> Supplied entries
%%
Lemma delete_page_triple plan details cutoff :
  in_force m session_id principal keep receipt plan -> ReceiptDetails_parse (pp_receipt plan) = Ok details ->
  rd_cutoff details = Some cutoff ->
  triple (view := view) (Within (eq (NS_PRUNE_PLANS, key)) m) (delete_prune_page session_id principal key cutoff plan)
    (fun plan' m1 => pp_segment_key plan' = pp_segment_key plan /\ Within T m m1) (Within T m).
Proof.
  intros Hp Hd Hc. unfold delete_prune_page.
  apply (triple_bind _ _ _ (fun page m1 => load_session_entries_page m session_id (pp_after plan) 256 = Ok page /\ Within T m m1)).
  { eapply triple_read; [apply load_page_faithful| |by apply plan_page_within].
    intros m1 page Hw Hl. cbn beta in Hl. rewrite load_page_ext in Hl by done. split; [done|]. by apply plan_page_within. }
  intros page. apply triple_pre. intros m1 [Hl Hw]. apply (triple_bind _ _ _ (fun _ => Within T m)).
  - eapply triple_conseq; [apply (delete_entries_keeps m session_id principal T touches_records cutoff page)|by intros ? <-|done|done].
    intros cursor e ns k Hin He Hle Hk. apply (touch_entry _ _ _ _ _ plan cursor e); [done| |done]. by exists details, cutoff, page.
  - intros deleted. apply (triple_bind _ _ _ (fun _ => Within T m)); [apply (persist_plan_keeps _ _ _ _ touches_records)|].
    intros _. by apply triple_lift.
Qed.

Lemma prune_chain_keeps :
  triple (view := view) (eq m) (prune_chain_durable session_id principal keep receipt) (fun _ => Within T m) (Within T m).
Proof.
  assert (forall plan', (exists plan, in_force m session_id principal keep receipt plan /\ pp_segment_key plan' = pp_segment_key plan) ->
    keeps (view := view) T m (finish_prune_plan_durable session_id principal key plan')) as Hfin.
  { intros plan' (plan & Hp & Hk). apply (finish_keeps _ _ _ _ touches_records). intros k Hs. apply (touch_segment _ _ _ _ _ plan); congruence. }
  unfold prune_chain_durable. fold key. apply (triple_bind _ _ _ (fun _ => eq m)).
  { intros s s' r -> [= <- <-]. destruct (require_paged_session_projection _ _); [done|apply within_refl]. }
  intros _. eapply triple_bind.
  { eapply triple_conseq; [apply load_or_create_triple|done|intros plan m1 Hp; exact Hp|apply plan_page_within]. }
  intros plan. apply triple_pre. intros m1 [Hp Hw].
  destruct (pp_complete plan).
  { eapply triple_conseq; [apply Hfin; by exists plan|intros ? <-; by apply plan_page_within|done|done]. }
  apply (triple_bind _ _ _ (fun details m2 => ReceiptDetails_parse (pp_receipt plan) = Ok details /\ m2 = m1)).
  { apply triple_lift. intros ? <-. destruct (ReceiptDetails_parse _); [done|by apply plan_page_within]. }
  intros details. apply (triple_bind _ _ _ (fun plan' m2 => pp_segment_key plan' = pp_segment_key plan /\ Within T m m2)).
  - apply triple_pre. intros ? [Hd ->]. destruct (rd_cutoff details) as [cutoff|] eqn:Hc.
    + eapply triple_conseq; [by eapply delete_page_triple|by intros ? <-|done|done].
    + apply (triple_bind _ _ _ (fun _ => Within T m)); [|intros _; by apply triple_lift].
      eapply triple_conseq; [apply (persist_plan_keeps m _ _ _ touches_records)|intros ? <-; by apply plan_page_within|done|done].
  - intros plan'. apply triple_pre. intros m2 [Hk Hm2]. destruct (pp_complete plan').
    + eapply triple_conseq; [apply Hfin; by exists plan|by intros ? <-|done|done].
    + apply triple_lift. by intros ? <-.
Qed.
End Call.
%%
Only the lines from the one with "eapply triple_conseq; [apply (persist_plan_keeps" through the end of the listing should be output, exactly as they appear.

> Answer to this task
      eapply triple_conseq; [apply (persist_plan_keeps m _ _ _ touches_records)|intros ? <-; by apply plan_page_within|done|done].
  - intros plan'. apply triple_pre. intros m2 [Hk Hm2]. destruct (pp_complete plan').
    + eapply triple_conseq; [apply Hfin; by exists plan|by intros ? <-|done|done].
    + apply triple_lift. by intros ? <-.
Qed.
End Call.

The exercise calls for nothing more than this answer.